Metadata-Version: 2.1
Name: gngram-lookup
Version: 0.2.0
Summary: Static Hash-Based Lookup for Google Ngram Frequencies
Home-page: https://github.com/craigtrim/gngram-lookup
License: Proprietary
Keywords: ngram,google-ngram,nlp,natural-language-processing,frequency,linguistics
Author: Craig Trim
Author-email: craigtrim@gmail.com
Maintainer: Craig Trim
Maintainer-email: craigtrim@gmail.com
Requires-Python: >=3.11,<4.0
Classifier: Development Status :: 4 - Beta
Classifier: Intended Audience :: Developers
Classifier: Intended Audience :: Science/Research
Classifier: License :: Other/Proprietary License
Classifier: Natural Language :: English
Classifier: Operating System :: OS Independent
Classifier: Programming Language :: Python :: 3
Classifier: Programming Language :: Python :: 3.11
Classifier: Programming Language :: Python :: 3.12
Classifier: Topic :: Scientific/Engineering :: Artificial Intelligence
Classifier: Topic :: Software Development :: Libraries :: Python Modules
Classifier: Topic :: Text Processing :: Linguistic
Requires-Dist: polars (>=1.0,<2.0)
Requires-Dist: pyarrow (>=18.0,<19.0)
Project-URL: Repository, https://github.com/craigtrim/gngram-lookup
Description-Content-Type: text/markdown

# gngram-lookup

[![PyPI version](https://badge.fury.io/py/gngram-lookup.svg)](https://badge.fury.io/py/gngram-lookup)
[![Python 3.11+](https://img.shields.io/badge/python-3.11%2B-blue.svg)](https://www.python.org/downloads/)

Word frequency from 500 years of books.
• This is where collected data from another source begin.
(* ===== verification/CommandDispatcher.v ===== *)
(** * The command dispatcher

    [CommandDispatcher::Impl] of src/core/CommandDispatcher.cpp: validation,
    synchronous execution on the thread of the client, asynchronous execution
    through a command queue of one worker, the safety check made while the
    adapter is locked, cancellation and shutdown.

    The dispatcher owns a [QueueState] of CommandQueue.v, whose executor is
    [Dispatch]: the transition [LExecute] of the queue is split into the
    program points of that call.  A critical section under [state_mutex_] is
    one transition, with the queue operation it contains; [adapter_mutex_] is
    held over several transitions and therefore a field.

    The adapter is code outside of the repository's core: what it answers to
    [GetCommandCapabilities], [GetRobotState], [GetCapabilities] and
    [ExecuteCommand], exceptions included, is part of the labels.  The ghost
    field [adapter_log] lists the commands handed to it, each with the context
    and the clock of its safety check.  Not modelled: failures of allocation,
    and an adapter that calls the dispatcher other than [Shutdown]. *)

From Stdlib Require Import SpecFloat.
From S2P Require Import Prelude Command Workers TaskStore CommandQueue RobotState.
From S2P Require Import SafetyValidator CommandValidation.

Open Scope Z_scope.

(* ------------------------------------------------------------------ *)
(** ** State *)

Definition LegacySafetyValidator : SafetyValidatorOptions :=
  default_SafetyValidatorOptions
    <| requireBatteryStateForActuatorCommands := false |>
    <| enforceBatteryRange := false |>
    <| rejectRobotFaults := false |>
    <| enforceMotionStateConsistency := false |>
    <| requireStandingForBaseMotion := false |>.

Definition kDispatcherMaximumQueueSize : Z := 1024.

(** Where a call of [Dispatch] stands. *)
Inductive DispatchPc :=
  | DispatchEntered                        (** before its first tests *)
  | DispatchLocking                        (** at [adapter_mutex_] *)
  | DispatchExecuting                      (** inside [ExecuteCommand], locked *)
  | DispatchExecuted (r : CommandResult)   (** unlocked, the adapter's answer known *)
  | DispatchDone (o : Outcome).            (** returned or thrown *)

Inductive CallPc :=
  | Dispatching (d : DispatchPc)           (** registered in [synchronous_ids_] *)
  | Answered (r : CommandResult).          (** [Execute] has returned *)

(** A call of [Execute] that was admitted. *)
Record Call := mkCall { call_command : Command; call_pc : CallPc }.

(** The call of [Dispatch] by the worker of the queue; [wc_now] is the clock
    that [ExecuteTask] read before it. *)
Record WorkerCall := mkWorkerCall { wc_command : Command; wc_now : Z; wc_pc : DispatchPc }.

(** Who is inside [Dispatch]: an admitted [Execute], or the worker. *)
Inductive Caller := SyncCaller (n : nat) | AsyncCaller.

#[export] Instance Caller_eq_dec : EqDecision Caller.
Proof. solve_decision. Defined.

(** The thread that runs [Shutdown]. *)
Inductive DispatcherPhase :=
  | Serving
  | ClosingQueue (caller : ThreadId)       (** before [queue_.Shutdown()] *)
  | WaitingQueue                           (** inside [queue_.Shutdown()] *)
  | Draining (queue_result : CommandResult).

(** A command handed to the adapter. *)
Record AdapterEntry := mkEntry {
  e_command : Command; e_context : SafetyValidationContext; e_now : Z; e_later : Z }.

Record DispatcherState := mkDispatcher {
  adapter_ : bool;                         (** not null *)
  state_manager_ : option RobotStateManager;
  capabilities_ : CommandCapabilitySet;
  safety_validator_ : SafetyValidatorOptions;
  capabilities_overridden_ : bool;
  adapter_mutex_ : option Caller;
  synchronous_ids_ : gset Z;
  accepting_ : bool;
  shutdown_in_progress_ : bool;
  shutdown_complete_ : bool;
  queue_ : QueueState;
  calls : list Call;
  worker_call : option WorkerCall;
  cancelling : list Z;                     (** calls of [Cancel] past their check *)
  phase : DispatcherPhase;
  adapter_log : list AdapterEntry;
}.

#[export] Instance eta_DispatcherState : EtaRecord DispatcherState := fun s =>
  mkDispatcher (adapter_ s) (state_manager_ s) (capabilities_ s) (safety_validator_ s)
    (capabilities_overridden_ s) (adapter_mutex_ s) (synchronous_ids_ s) (accepting_ s)
    (shutdown_in_progress_ s) (shutdown_complete_ s) (queue_ s) (calls s) (worker_call s)
    (cancelling s) (phase s) (adapter_log s).

Definition dispatcher_queue_options : CommandQueueOptions :=
  mkOptions kDispatcherMaximumQueueSize 1.

(** The constructor with all members; the constructor of the queue throws
    nothing for these options, so that [None] is never the value. *)
Definition Impl (adapter : bool) (state_manager : option RobotStateManager)
    (capabilities : CommandCapabilitySet) (safety_validator : SafetyValidatorOptions)
    (capabilities_overridden : bool) : option DispatcherState :=
  match initial true dispatcher_queue_options with
  | inl _ => None
  | inr q => Some
      {| adapter_ := adapter; state_manager_ := state_manager; capabilities_ := capabilities;
         safety_validator_ := safety_validator;
         capabilities_overridden_ := capabilities_overridden; adapter_mutex_ := None;
         synchronous_ids_ := ∅; accepting_ := true; shutdown_in_progress_ := false;
         shutdown_complete_ := false; queue_ := q; calls := []; worker_call := None;
         cancelling := []; phase := Serving; adapter_log := [] |}
  end.

(** The two constructors of the class. *)
Definition Impl_legacy (adapter : bool) : option DispatcherState :=
  Impl adapter None LegacyAdapterDefaults LegacySafetyValidator false.

Definition Impl_injected (adapter : bool) (state_manager : option RobotStateManager)
    (capabilities : CommandCapabilitySet) (safety_validator : SafetyValidatorOptions) :
    option DispatcherState :=
  Impl adapter state_manager capabilities safety_validator true.

(* ------------------------------------------------------------------ *)
(** ** Dispatch *)

(** What the adapter answers to the queries of one safety check; an
    exception is the [what()] of a [std::exception], or [None]. *)
Abbreviation Thrown := (option string).

Record AdapterView := mkView {
  view_capabilities : Thrown + CommandCapabilitySet;   (** [GetCommandCapabilities] *)
  view_state : Thrown + RobotState;                    (** [GetRobotState] *)
  view_supportsPowerState : Thrown + bool;             (** [GetCapabilities] *)
}.

Definition outcome_of_thrown (t : Thrown) : Outcome :=
  match t with Some what => ThrewException what | None => ThrewUnknown end.

(** The context of a robot whose state is read from the adapter. *)
Definition adapter_context (capabilities : CommandCapabilitySet) (v : AdapterView) :
    SafetyValidationContext :=
  match view_state v with
  | inl _ => mkContext default_RobotState capabilities false false true
  | inr st =>
      match view_supportsPowerState v with
      | inl _ => mkContext st capabilities false false true
      | inr supportsPowerState =>
          mkContext st capabilities true
            (supportsPowerState || SFltb (float32_of_Z 0) (batteryLevel (power st))) true
      end
  end.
O(1) lookup. 5 million words.

## Install

```bash
pip install gngram-lookup
python -m gngram_lookup.download_data
```

## Python

```python
import gngram_lookup as ng

ng.exists('computer')       # True
ng.exists('xyznotaword')    # False

ng.frequency('computer')
# {'peak_tf': 2000, 'peak_df': 2000, 'sum_tf': 892451, 'sum_df': 312876}

ng.batch_frequency(['the', 'algorithm', 'xyznotaword'])
# {'the': {...}, 'algorithm': {...}, 'xyznotaword': None}
```

## CLI

```bash
gngram-exists computer    # True, exit 0
gngram-exists xyznotaword # False, exit 1

gngram-freq computer
# peak_tf_decade: 2000
# peak_df_decade: 2000
# sum_tf: 892451
# sum_df: 312876
```

## Docs

- [API Reference](docs/api.md)
- [CLI Reference](docs/cli.md)
- [Data Format](docs/data-format.md)
- [Use Cases](docs/use-cases.md)
- [Development](docs/development.md)

## Attribution

Data derived from the [Google Books Ngram](https://books.google.com/ngrams) dataset.

## License

Proprietary. See [LICENSE](LICENSE).